L’auteur interprète l’expulsion des minorités allemandes après 1945 comme une »expérience de décolonisation« au terme de laquelle la nation toute entière perd la vocation qu’elle s’était donnée à civiliser ces espaces. Ces éléments l’amènent à conclure, dans le chapitre 6, à l’»ancrage profond« du désir des Allemands à être une »nation coloniale«, ainsi qu’à la »spécificité du discours colonial allemand dans le contexte européen«, en ce sens qu’il aurait été le seul dont l’objet s’est construit »dans la proximité géographique immédiate du centre« (p. 287).

Si la démonstration est convaincante pour le premier point, elle l’est moins pour le second. L’hypothèse du »Sonderweg identitaire« (p. 279) mériterait en effet, pour être étudiée dans le détail, un effort de contextualisation plus poussé. Car si l’auteur discute à plusieurs reprises de l’articulation entre les discours allemands sur l’Europe orientale et l’outre-mer, en référence à la »globalité coloniale« (p. 15) dont parle Conrad, il laisse en revanche de côté l’étude d’autres discours, en premier lieu ceux produits par les Européens de l’Est eux-mêmes.

Germano-centrée, l’histoire du discours colonial proposée par Christoph Kienemann demeure une histoire nationale, alors qu’on aurait pu imaginer, au regard des directions prises par l’historiographie récente, une ouverture vers une histoire partagée faisant ressortir la capacité d’initiative et d’action (agency) des »dominés« d’Europe orientale. Le livre, par exemple, passe à côté du caractère dialectique de la construction de certains éléments du discours, comme la rivalité entre Slaves et Germains durant la période médiévale, dont on sait qu’elle a en fait été largement coconstruite par des auteurs allemands et slaves, l’historien tchèque František Palacký en tête2.

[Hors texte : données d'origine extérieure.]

Section Code.
Context {D : Type} `{BlockDev D}.
Variable junk : list Z.
Variable stack : entry.
Local Abbreviation read_block := (sdfs_read_block junk).
Local Abbreviation next_block := (sdfs_get_next_block junk).

(** ** Path resolution *)

(** The component loop of [sdfs_resolve_parent]; [Some None] is the result -1. *)
Fixpoint resolve_walk (s : fs D) (comps : list (list Z)) (cur : Z) : option (option Z) :=
  match comps with
  | [] => Some (Some cur)
  | c :: comps' =>
      match sdfs_dir_find_entry junk s cur c with
      | None => None
      | Some None => Some None
      | Some (Some e) =>
          if negb (e_type e =? SDFS_TYPE_DIR) then Some None else resolve_walk s comps' (e_start e)
      end
  end.

Definition sdfs_resolve_parent (s : fs D) (path : list Z) : option (option (Z * list Z)) :=
  if negb (path.[0] =? SLASH) then Some None else
  if (length path <=? 1)%nat then Some None else
  if 511 <=? Z.of_nat (length path) then Some None else
  let leaf := path_leaf path in
  if (length leaf =? 0)%nat then Some None else
  match resolve_walk s (path_components (take (length path - length leaf) path) []) (disk_root_block s) with
  | None => None
  | Some None => Some None
  | Some (Some blk) => Some (Some (blk, take 255 leaf))
  end.

(** -1, 0 or 1, with the entry. *)
Definition sdfs_resolve_full (s : fs D) (path : list Z) : option (Z * entry) :=
  match sdfs_resolve_parent s path with
  | None => None
  | Some None => Some (-1, stack)
  | Some (Some (parent, name)) =>
      match sdfs_dir_find_entry junk s parent name with
      | None => None
      | Some None => Some (0, stack)
      | Some (Some e) => Some (1, e)
      end
  end.

(** ** Check, format, mount *)

(** [sdfs_fsck]; its only effect is on the mount counter. *)
Definition sdfs_fsck (s : fs D) : Z * fs D :=
  match bitmap_cache s with
  | None => (-1, s)
  | Some _ =>
      if disk_total_blocks s =? 0 then (-1, s) else
      if ((disk_max_mounts s <? disk_mount_count s) && (0 <? disk_max_mounts s))%bool
      then (0, set_geometry s (dev s) (disk_total_blocks s) (disk_bitmap_block s) (disk_bitmap_blocks s)
                 (disk_root_block s) (disk_journal_start s) (disk_journal_blocks s) 0
                 (disk_max_mounts s) (disk_format_version s))
      else (0, s)
  end.

(** The superblock [sdfs_format] writes. *)
Definition format_superblock (total bitmaps jstart root created : Z) : list Z :=
  let b := splice (zeros 4096) 0 SDFS_MAGIC_V2 in
  let b := put32 b sb_version SDFS_FORMAT_VER in
  let b := put32 b sb_block_size SDFS_BLOCK_SIZE in
  let b := put32 b sb_total total in
  let b := put32 b sb_bitmap 1 in
  let b := put32 b sb_bitmaps bitmaps in
  let b := put32 b sb_jstart jstart in
  let b := put32 b sb_jblocks SDFS_DEFAULT_JOURNAL_BLOCKS in
  let b := put32 b sb_root root in
  let b := put32 b sb_mounts 0 in
  let b := put32 b sb_max_mounts SDFS_DEFAULT_MAX_MOUNTS in
  let b := put32 b sb_created created in
  put32 b sb_crc (crc32_calc (take 52 b)).

(** The size decisions of [sdfs_format]: total blocks, bitmap blocks. *)
Definition format_total (p : disk_probe) (sector0 : list Z) : Z :=
  let part := get32 sector0 458 in
  let part := if part =? 0 then 204800 else part in
  let sectors :=
    if 0 <? dp_sectors p then (if 0xFFFFFFFF <? dp_sectors p then 0xFFFFFFFF else dp_sectors p) else part in
  let total := sectors / SDFS_SECTORS_PER_BLOCK in
  let total := if total <? 10 then 25600 else total in
  if SDFS_MAX_BLOCKS <? total then SDFS_MAX_BLOCKS else total.

Definition format_bitmap_blocks (total : Z) : Z :=
  let bytes := (total + 7) / 8 in
  let blocks := (bytes + SDFS_BLOCK_SIZE - 1) / SDFS_BLOCK_SIZE in
  if blocks <? 1 then 1 else blocks.

(** The loop that marks the reserved blocks. *)
Fixpoint mark_reserved (s : fs D) (b : Z) (n : nat) : fs D :=
  match n with O => s | S n' => mark_reserved (sdfs_bitmap_set s b true) (b + 1) n' end.

Definition sdfs_format (p : disk_probe) (s : fs D) : Z * fs D :=
  if negb (dp_present p) then (-1, s) else
  match dp_sector0 p with
  | None => (-1, s)
  | Some sector0 =>
      let total := format_total p sector0 in
      let bitmaps := format_bitmap_blocks total in
      let jstart := 1 + bitmaps in
      let root := jstart + SDFS_DEFAULT_JOURNAL_BLOCKS in
      let total := if total <=? root + 1 then root + 3 else total in
      let s := set_geometry s (btotal (dev s) total) total 1 bitmaps root jstart SDFS_DEFAULT_JOURNAL_BLOCKS 0
                 SDFS_DEFAULT_MAX_MOUNTS SDFS_FORMAT_VER in
      let s := set_bitmap s (bitmap_cache s) ((total + 7) / 8) (bitmap_dirty_ops s) in
      let '(ok, s) := sdfs_write_block s 0 (format_superblock total bitmaps jstart root (timer_ticks s)) in
      if negb ok then (-1, s) else
      let bytes := bitmaps * SDFS_BLOCK_SIZE in
      let s := set_bitmap s (Some (zeros (Z.to_nat bytes))) bytes (bitmap_dirty_ops s) in
      let s := mark_reserved s 0 (Z.to_nat (root + 1)) in
      let s := sdfs_save_bitmap s in
      let '(ok, s) := sdfs_zero_block s root in
      let s := set_bitmap s None (bitmap_bytes s) (bitmap_dirty_ops s) in
      if negb ok then (-1, s) else (0, s)
  end.

(** The superblock as [sdfs_mount] writes it back. *)
Definition mounted_superblock (b : list Z) : list Z :=
  let b := put32 b sb_mounts (u32 (get32 b sb_mounts + 1)) in
  put32 b sb_crc (crc32_calc (take 52 (put32 b sb_crc 0))).

Definition v2_unusable (b : list Z) : bool :=
  ((get32 b sb_total <? 10) || (SDFS_MAX_BLOCKS <? get32 b sb_total) || (get32 b sb_bitmaps =? 0)
   || (get32 b sb_total <=? get32 b sb_root)
   || (get32 b sb_total <? u32 (get32 b sb_bitmap + get32 b sb_bitmaps)))%bool.

Definition mount_v2 (s : fs D) (b : list Z) : fs D :=
  set_geometry s (btotal (dev s) (get32 b sb_total)) (get32 b sb_total) (get32 b sb_bitmap) (get32 b sb_bitmaps)
    (get32 b sb_root) (get32 b sb_jstart) (get32 b sb_jblocks) (u32 (get32 b sb_mounts + 1))
    (get32 b sb_max_mounts) (get32 b sb_version).

Definition mount_v1 (s : fs D) (b : list Z) : fs D :=
  set_geometry s (btotal (dev s) (get32 b 12)) (get32 b 12) (get32 b 16) (get32 b 20) (get32 b 24) 0 0 0 0 1.

(** The part of [sdfs_mount] after the superblock. *)
Definition mount_rest (s : fs D) : option node * fs D :=
  let '(ok, s) := sdfs_load_bitmap junk s in
  if negb ok then (None, s) else
  let s :=
    if ((0 <? disk_journal_start s) && (2 <=? disk_journal_blocks s))%bool then
      let j := sdfs_journal_init (jrn s) (disk_journal_start s) (disk_journal_blocks s) in
      let '(_, j, d) := sdfs_journal_replay junk j (dev s) in
      set_dev s j d
    else s in
  let '(_, s) := sdfs_fsck s in
  (Some {| n_name := str "sdfs_root"%string; n_flags := FS_DIRECTORY; n_inode := disk_root_block s;
           n_length := 0; n_impl := 0; n_impl_offset := 0 |},
   set_mounted s true).

Definition sdfs_mount (p : disk_probe) (s : fs D) : option node * fs D :=
  if negb (dp_present p) then (None, s) else
  match read_block s 0 with
  | (false, _) => (None, s)
  | (true, b) =>
      if bool_decide (take 8 b = SDFS_MAGIC_V2) then
        let s := mount_v2 s b in
        if v2_unusable b then (None, s) else
        let '(_, s) := sdfs_write_block s 0 (mounted_superblock b) in
        mount_rest s
      else if bool_decide (take 8 b = SDFS_MAGIC_V1) then mount_rest (mount_v1 s b)
      else (None, s)
  end.

Definition sdfs_journal_dirty (s : fs D) : bool * fs D :=
  if disk_journal_start s =? 0 then (false, s) else
  let '(r, j) := sdfs_journal_is_dirty junk (jrn s) (dev s) in (r, set_dev s j (dev s)).

(** ** The path API *)

Definition new_entry (type : Z) (name : list Z) (start size created modified uid gid perm : Z) : entry :=
  {| e_type := type; e_name := name; e_start := start; e_size := size; e_created := created;
     e_modified := modified; e_uid := uid; e_gid := gid; e_perm := perm; e_block := 0; e_offset := 0 |}.

Definition call_alloc_block : M (fs D) Z := fun s => Some (sdfs_alloc_block s).
Definition call_alloc_block_raw : M (fs D) Z := fun s => Some (sdfs_alloc_block_raw s).
Definition call_free_block (b : Z) : M (fs D) unit := mmodify (fun s => sdfs_free_block s b).
Definition call_resolve_parent (path : list Z) : M (fs D) (option (Z * list Z)) := fun s =>
  match sdfs_resolve_parent s path with None => None | Some r => Some (r, s) end.
Definition call_find_entry (blk : Z) (name : list Z) : M (fs D) (option entry) := fun s =>
  match sdfs_dir_find_entry junk s blk name with None => None | Some r => Some (r, s) end.
Definition call_name_exists (blk : Z) (name : list Z) : M (fs D) bool := fun s =>
  match sdfs_dir_name_exists junk s blk name with None => None | Some r => Some (r, s) end.
Definition call_resolve_full (path : list Z) : M (fs D) (Z * entry) := fun s =>
  match sdfs_resolve_full s path with None => None | Some r => Some (r, s) end.

(** [sdfs_create_file] and [sdfs_create_dir], which differ in the entry. *)
Definition create_at (path : list Z) (type perm : Z) : M (fs D) Z :=
  mounted <-- mgets sdfs_mounted ;;
  if (negb mounted || negb (path.[0] =? SLASH))%bool then mret_ (-1) else
  if bool_decide (path = [SLASH]) then mret_ (-1) else
  r <-- call_resolve_parent path ;;
  match r with
  | None => mret_ (-1)
  | Some (parent, name) =>
      ex <-- call_name_exists parent name ;;
      if ex : bool then mret_ (-1) else
      start <-- call_alloc_block ;;
      if start =? 0 then mret_ (-1) else
      now <-- mgets timer_ticks ;;
      ok <-- sdfs_dir_add_entry junk parent (new_entry type name start 0 now now 0 0 perm) ;;
      if negb ok then call_free_block start ;;; mret_ (-1) else mret_ 0
  end.

Definition sdfs_create_file (path : list Z) : M (fs D) Z := create_at path SDFS_TYPE_FILE SDFS_DEFAULT_PERM.
Definition sdfs_create_dir (path : list Z) : M (fs D) Z :=
  create_at path SDFS_TYPE_DIR (Z.lor SDFS_DEFAULT_PERM SDFS_PERM_EXEC).

(** One block of file data: the next block, then the bytes, then zeros. *)
Definition data_block (next : Z) (data : list Z) : list Z :=
  splice (put32 (zeros 4096) 0 next) 4 data.

(** The [while (remaining > 0)] loop of [sdfs_write_file]: [true] when the file
    is written, [false] for its [return 0]. *)
Fixpoint write_blocks (start cur : Z) (src : list Z) (fuel : nat) : M (fs D) bool :=
  match src, fuel with
  | [], _ => mret_ true
  | _ :: _, O => mstop
  | _ :: _, S f =>
      let to_write := take (Z.to_nat FILE_DATA) src in
      let rest := drop (Z.to_nat FILE_DATA) src in
      next <-- (match rest with [] => mret_ (-1) | _ :: _ => call_alloc_block_raw end) ;;
      (* -1: no further block is needed *)
      if next =? 0 then sdfs_free_chain junk start ;;; mret_ false else
      let next := if next =? -1 then 0 else next in
      ok <-- (fun s => Some (sdfs_write_block s cur (data_block next to_write))) ;;
      if negb ok then
        on_disk_next <-- mgets (fun s => next_block s cur) ;;
        sdfs_free_chain junk start ;;;
        mwhen (negb (next =? 0) && negb (on_disk_next =? next)) (call_free_block next) ;;;
        mret_ false
      else write_blocks start next rest f
  end.

(** [buffer] is the [size] bytes the caller passes. *)
Definition sdfs_write_file (path buffer : list Z) : M (fs D) Z :=
  mounted <-- mgets sdfs_mounted ;;
  if negb mounted then mret_ 0 else
  r <-- call_resolve_full path ;;
  let '(exists_, existing) := r in
  let found := negb (exists_ =? 0) in
  if (found && negb (e_type existing =? SDFS_TYPE_FILE))%bool then mret_ 0 else
  (if found then sdfs_free_chain junk (e_start existing) else mret_ tt) ;;;
  r <-- call_resolve_parent path ;;
  match r with
  | None => mret_ 0
  | Some (parent, name) =>
      start <-- (if (length buffer =? 0)%nat then call_alloc_block else call_alloc_block_raw) ;;
      if start =? 0 then mret_ 0 else
      ok <-- write_blocks start start buffer (length buffer) ;;
      if negb ok then mret_ 0 else
      now <-- mgets timer_ticks ;;
      let size := Z.of_nat (length buffer) in
      let e :=
        if found
        then new_entry SDFS_TYPE_FILE name start size (e_created existing) now (e_uid existing)
               (e_gid existing) (e_perm existing)
        else new_entry SDFS_TYPE_FILE name start size now now 0 0 SDFS_DEFAULT_PERM in
      (if found then sdfs_dir_remove_entry junk parent name else mret_ true) ;;;
      ok <-- sdfs_dir_add_entry junk parent e ;;
      if negb ok then sdfs_free_chain junk start ;;; mret_ 0 else mret_ size
  end.

(** The copy loop of [sdfs_read_file]: the bytes copied from [cur] on. *)
Fixpoint read_blocks (s : fs D) (cur remaining : Z) (fuel : nat) : list Z :=
  if ((remaining <=? 0) || (cur =? 0))%bool then []
  else match fuel with
  | O => []
  | S f =>
      let to_copy := if FILE_DATA <? remaining then FILE_DATA else remaining in
      sub (snd (read_block s cur)) 4 (Z.to_nat to_copy)
      ++ read_blocks s (next_block s cur) (remaining - to_copy) f
  end.

(** [Some (size, bytes)] is the buffer returned and [*size_out]; the bytes may
    be fewer than the size when the chain is short.  Each round copies at
    least a byte, so [e_size] rounds are enough. *)
Definition sdfs_read_file (s : fs D) (path : list Z) : option (option (Z * list Z)) :=
  if negb (sdfs_mounted s) then Some None else
  match sdfs_resolve_full s path with
  | None => None
  | Some (r, e) =>
      if r =? 0 then Some None else
      if negb (e_type e =? SDFS_TYPE_FILE) then Some None else
      if e_size e =? 0 then Some (Some (0, [])) else
      Some (Some (e_size e, read_blocks s (e_start e) (e_size e) (Z.to_nat ((e_size e + 4091) / 4092))))
  end.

Si les connaissances linguistiques restent une barrière compréhensible à l’étude des sources primaires, des publications clefs publiées en allemand ou anglais auraient pu être mentionnées, par exemple sur la Pologne. On sait en effet qu’avant la recréation de leur État en 1918, les Polonais ont non seulement développé un discours d’expansion vers l’ouest3, mais également un orientalisme aux accents colonialistes à l’égard des populations lituaniennes, ukrainiennes et biélorusses peuplant leurs »confins« (Kresy)4. Une étude d’autres cas – celui de la Russie notamment – montrerait sans doute une Europe orientale traversée par une pluralité de discours colonialistes concurrents. Le livre de Christoph Kienemann constitue donc un jalon dans une histoire qu’il est important de continuer à écrire.

1 Sebastian Conrad, Doppelte Marginalisierung. Plädoyer für eine transnationale Perspektive auf die deutsche Geschichte, dans: Geschichte und Gesellschaft 28/1, (2002), p. 145–169.
2 Gerard Labuda, The Slavs in Nineteenth Century German Historiography, dans: Polish Western Affairs 10 (1969), p. 177–234.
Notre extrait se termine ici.